LOHR

Rückkehr in den Beruf stärkt Psyche

Auf Einladung von Chefarzt Professor Dominikus Bönsch besuchten die beiden unterfränkischen grünen Bezirksräte Bärbel Imhof (Lohr) und Gerhard Müller (Gerbrunn) die Koordinationsstelle für Arbeitsdiagnostik und berufliche Reintegration (KOARB) im Bezirkskrankenhaus Lohr.

Die Projektleiterin, Tina Gast, betonte, dass Arbeit für viele Menschen mehr als eine rein materielle Sicherung bedeutet. Sie kann sich positiv auf den Selbstwert auswirken, gibt ein Gefühl der sozialen Integration und fördert soziale Kontakte.

Auch zeige die aktuelle Forschung, dass Patienten mit einem Arbeitsplatz weniger häufig wieder stationär aufgenommen werden müssen als Patienten ohne Arbeit. Sogar die bestehenden Symptome der Erkrankung bilden sich bei Patienten, die eine feste Arbeitsstruktur haben, besser zurück.
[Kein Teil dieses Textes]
(* ===== verification/KString.v ===== *)
(** * Strings (rt-thread/src/kservice.c)

    A C string is the list of its bytes before the terminating NUL; reading
    the byte at the end of the list yields the NUL.  A byte 0 inside a list ends
    the string there, which is how a padded name array is read.  [char] is
    unsigned, as on ARM. *)
From S2P Require Import Prelude.
From stdpp Require Import base list.
From Stdlib Require Import ZArith Lia.
#[local] Open Scope Z_scope.

(** [*p] for a pointer to the rest of a string. *)
Definition chr (s : list Z) : Z := match s with [] => 0 | c :: _ => c end.

Definition s8 : Z -> Z := swrap 8.

(** The [n] bytes rt_strncpy stores at [dst]. *)
Fixpoint rt_strncpy (src : list Z) (n : nat) : list Z :=
  match n with
  | O => []
  | S n' => if bool_decide (chr src = 0) then 0 :: replicate n' 0
            else chr src :: rt_strncpy (tail src) n'
  end.

Fixpoint rt_strncmp (cs ct : list Z) (count : nat) : Z :=
  match count with
  | O => 0
  | S count' =>
    let res := s8 (chr cs - chr ct) in
    if bool_decide (res <> 0) || bool_decide (chr cs = 0) then res
    else rt_strncmp (tail cs) (tail ct) count'
  end.

(** The loops below end at the NUL of their first argument: the length of the
    list bounds their iterations. *)
Fixpoint strcmp_loop (fuel : nat) (cs ct : list Z) : Z :=
  match fuel with
  | O => chr cs - chr ct
  | S fuel' =>
    if bool_decide (chr cs <> 0) && bool_decide (chr cs = chr ct) then strcmp_loop fuel' (tail cs) (tail ct)
    else chr cs - chr ct
  end.
Definition rt_strcmp (cs ct : list Z) : Z := strcmp_loop (length cs) cs ct.

(** rt_strnlen on the bytes [buf] that may be read, NUL included: [*sc] is read
    before the length is compared; a read past the end is undefined. *)
Fixpoint rt_strnlen (buf : list Z) (maxlen : nat) : option nat :=
  match buf with
  | [] => None
  | c :: buf' =>
    if bool_decide (c = 0) then Some 0%nat
    else match maxlen with
         | O => Some 0%nat
         | S n => S <$> rt_strnlen buf' n
         end
  end.

Fixpoint strlen_loop (fuel : nat) (s : list Z) : nat :=
  match fuel with
  | O => 0%nat
  | S n => if bool_decide (chr s <> 0) then S (strlen_loop n (tail s)) else 0%nat
  end.
Definition rt_strlen (s : list Z) : nat := strlen_loop (length s) s.

Definition lower (c : Z) : Z := if bool_decide (65 <= c <= 90) then c + (97 - 65) else c.
Fixpoint strcasecmp_loop (fuel : nat) (a b : list Z) : Z :=
  let ca := lower (Z.land (chr a) 0xff) in
  let cb := lower (Z.land (chr b) 0xff) in
  match fuel with
  | O => u32 (ca - cb)
  | S fuel' =>
    if bool_decide (ca = cb) && bool_decide (ca <> 0) then strcasecmp_loop fuel' (tail a) (tail b)
    else u32 (ca - cb)
  end.
Definition rt_strcasecmp (a b : list Z) : Z := strcasecmp_loop (length a) a b.

(** rt_memcmp on the first [count] bytes of two areas. *)
Fixpoint rt_memcmp (cs ct : list Z) (count : nat) : Z :=
  match count with
  | O => 0
  | S n => let res := chr cs - chr ct in
           if bool_decide (res <> 0) then res else rt_memcmp (tail cs) (tail ct) n
  end.

(** The offset in [s1] of the first occurrence of [s2]. *)
Fixpoint strstr_loop (l1 l2 : nat) (s1 s2 : list Z) : option nat :=
  match l1 with
  | O => if bool_decide (l2 = 0%nat) then Some 0%nat else None
  | S l1' =>
    if bool_decide (l2 <= l1)%nat then
      if bool_decide (rt_memcmp s1 s2 l2 = 0) then Some 0%nat
      else S <$> strstr_loop l1' l2 (tail s1) s2
    else None
  end.
Definition rt_strstr (s1 s2 : list Z) : option nat :=
  let l2 := rt_strlen s2 in
  if bool_decide (l2 = 0%nat) then Some 0%nat else strstr_loop (rt_strlen s1) l2 s1 s2.

(** ** Well-formed strings *)

(** Bytes other than NUL. *)
Definition cstr (s : list Z) : Prop := Forall (fun c => 0 < c < 256) s.

Lemma s8_zero a b : 0 <= a < 256 -> 0 <= b < 256 -> s8 (a - b) = 0 <-> a = b.
Proof.
  intros Ha Hb. unfold s8, swrap, wrap. change (2 ^ 8) with 256. change (2 ^ (8 - 1)) with 128.
  destruct (decide (b <= a)).
  - rewrite Z.mod_small by lia. case_bool_decide; lia.
  - rewrite <- (Z.mod_add (a - b) 1) by lia. rewrite Z.mod_small by lia. case_bool_decide; lia.
Qed.

Lemma cstr_tail s : cstr s -> cstr (tail s).
Proof. unfold cstr. destruct s; cbn; [done|]. by intros [_ ?]%Forall_cons. Qed.
Lemma cstr_chr s : cstr s -> 0 <= chr s < 256 /\ (chr s = 0 <-> s = []).
Proof. destruct 1; cbn; [split; [lia|done]|]. split; [lia|]. split; [lia|done]. Qed.

Lemma take_step n a b :
  cstr a -> cstr b ->
  take (S n) a = take (S n) b <-> chr a = chr b /\ (chr a = 0 \/ take n (tail a) = take n (tail b)).
Proof.
  intros Ha Hb. destruct Ha as [|c a Hc _], Hb as [|c' b Hc' _]; cbn; [naive_solver|..].
  - split; [done|]. lia.
  - split; [done|]. lia.
  - split; [intros [= -> ->]; auto|]. intros [-> [?|E]]; [lia|by rewrite E].
Qed.

(** rt_strncmp compares the first [n] bytes of two strings. *)
Lemma strncmp_zero n cs ct :
  cstr cs -> cstr ct -> rt_strncmp cs ct n = 0 <-> take n cs = take n ct.
Proof.
  revert cs ct. induction n as [|n IH]; intros cs ct Hs Ht; [done|]. rewrite take_step by done.
  cbn [rt_strncmp]. destruct (cstr_chr cs Hs) as [Rs _], (cstr_chr ct Ht) as [Rt _].
  rewrite <- (IH (tail cs) (tail ct)) by (by apply cstr_tail).
  pose proof (s8_zero _ _ Rs Rt). repeat case_bool_decide; cbn; tauto.
Qed.

(** What rt_strncpy stored reads back as the first [n] bytes of the source. *)
Lemma strncmp_strncpy n s ct :
  cstr s -> cstr ct -> rt_strncmp (rt_strncpy s n) ct n = 0 <-> take n s = take n ct.
Proof.
  revert s ct. induction n as [|n IH]; intros s ct Hs Ht; [done|]. rewrite take_step by done.
  cbn [rt_strncmp rt_strncpy]. destruct (cstr_chr s Hs) as [Rs _], (cstr_chr ct Ht) as [Rt _].
  rewrite <- (IH (tail s) (tail ct)) by (by apply cstr_tail).
  pose proof (s8_zero _ _ Rs Rt). pose proof (s8_zero 0 (chr ct) ltac:(lia) Rt).
  destruct (decide (chr s = 0)) as [Hc|Hc]; [rewrite (bool_decide_true (chr s = 0)) by done|
    rewrite (bool_decide_false (chr s = 0)) by done]; cbn [chr tail].
  - rewrite Hc. repeat case_bool_decide; cbn; tauto.
  - repeat case_bool_decide; cbn; tauto.
Qed.

Lemma length_strncpy s n : length (rt_strncpy s n) = n.
Proof.
  revert s. induction n as [|n IH]; intros s; [done|]. cbn. case_bool_decide; cbn; [by rewrite length_replicate|by rewrite IH].
Qed.

(** ** Searching *)

Lemma strlen_cstr s : cstr s -> rt_strlen s = length s.
Proof.
  unfold rt_strlen. induction 1 as [|c s Hc Hs IH]; [done|]. cbn. rewrite bool_decide_true by lia. by rewrite IH.
Qed.

Lemma memcmp_prefix s1 s2 : cstr s1 -> cstr s2 -> (length s2 <= length s1)%nat ->
  rt_memcmp s1 s2 (length s2) = 0 <-> take (length s2) s1 = s2.
Proof.
  intros H1 H2. revert s1 H1. induction H2 as [|c s2 Hc H2 IH]; intros s1 H1 Hl; [done|].
  destruct H1 as [|d s1 Hd H1]; cbn in Hl; [lia|]. cbn. case_bool_decide as Hne.
  - split; [done|]. intros [= -> _]. lia.
  - rewrite (IH s1 H1) by lia. split; [intros ->; f_equal; lia|]. by intros [= _ ?].
Qed.

(** [s2] occurs in [s1] at offset [i]. *)
Definition occurs_at (s1 s2 : list Z) (i : nat) : Prop := take (length s2) (drop i s1) = s2.

Lemma occurs_bound s1 s2 i : occurs_at s1 s2 i -> (length s2 <= length s1 - i)%nat.
Proof. unfold occurs_at. intros E. apply (f_equal length) in E. rewrite length_take, length_drop in E. lia. Qed.

Lemma strstr_loop_first s1 s2 : cstr s1 -> cstr s2 -> s2 <> [] ->
  match strstr_loop (length s1) (length s2) s1 s2 with
  | Some i => occurs_at s1 s2 i /\ forall j, (j < i)%nat -> ~ occurs_at s1 s2 j
  | None => forall j, ~ occurs_at s1 s2 j
  end.
Proof.
  intros H1 H2 Hne. assert (Hl2 : (0 < length s2)%nat) by (destruct s2; [done|cbn; lia]).
  induction H1 as [|c s1 Hc H1 IH].
  - cbn. rewrite bool_decide_false by lia. intros j Hj. apply occurs_bound in Hj. cbn in Hj. lia.
  - cbn [length strstr_loop]. case_bool_decide as Hle; cycle 1.
    { intros j Hj. apply occurs_bound in Hj. cbn in Hj. lia. }
    assert (H1' : cstr (c :: s1)) by (by constructor).
    pose proof (memcmp_prefix (c :: s1) s2 H1' H2 Hle) as Hm. case_bool_decide as Hz.
    { apply Hm in Hz. split; [done|]. lia. }
    assert (H0 : ~ occurs_at (c :: s1) s2 0) by (intros Ho; apply Hz, Hm, Ho).
    cbn [tail]. destruct (strstr_loop (length s1) (length s2) s1 s2) as [i|]; cbn.
    + destruct IH as [Hi Hj]. split; [done|]. intros [|j] Hlt; [done|]. apply Hj. lia.
    + intros [|j]; [done|]. apply IH.
Qed.

(** Rt_strstr returns the first offset at which the second string occurs in the
    first one, and null exactly when there is none. *)
Theorem strstr_first_occurrence s1 s2 :
  cstr s1 -> cstr s2 ->
  match rt_strstr s1 s2 with
  | Some i => occurs_at s1 s2 i /\ forall j, (j < i)%nat -> ~ occurs_at s1 s2 j
  | None => forall j, ~ occurs_at s1 s2 j
  end.
Proof.
  intros H1 H2. unfold rt_strstr. rewrite !strlen_cstr by done. case_bool_decide as Hz.
  - destruct s2; [|done]. split; [done|]. lia.
  - apply strstr_loop_first; try done. by intros ->.
Qed.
Bezirksrat Müller, der in seinem Hauptberuf als selbstständiger Neuropsychologe selbst Schädel-Hirn-Verletzte ins Berufsleben zurück begleitet, freute sich über eine Fallsteuerung, die den stationären mit dem ambulanten Bereich verknüpft, was im heutigen Gesundheitswesen trotz erheblicher Ressourcen oft nicht funktioniert.

Er interessierte sich vor allem für die psychologischen und arbeitsdiagnostischen Verfahren zur Einschätzung der aktuellen und perspektivischen Leistungsfähigkeit.

Als langjährige Lohrer Stadträtin und MSP-Kreisrätin freute sich Bärbel Imhof über den Kontakt des KOARB zu mehr als 30 regionalen Firmen, die zusammen mit Tina Gast nach individuellen Lösungen zur Reintegration psychisch-kranker Menschen ins Berufsleben suchen.

„Wir haben alleine 2014 über 600 Menschen in Lohr betreut“, berichtet Professor Bönsch nicht ohne Stolz, obwohl „wir mit einer dauerhaften Überbelegung und aktuell ganz besonders mit der schwierigen Versorgung von Kindern und Jugendlichen zu kämpfen haben“.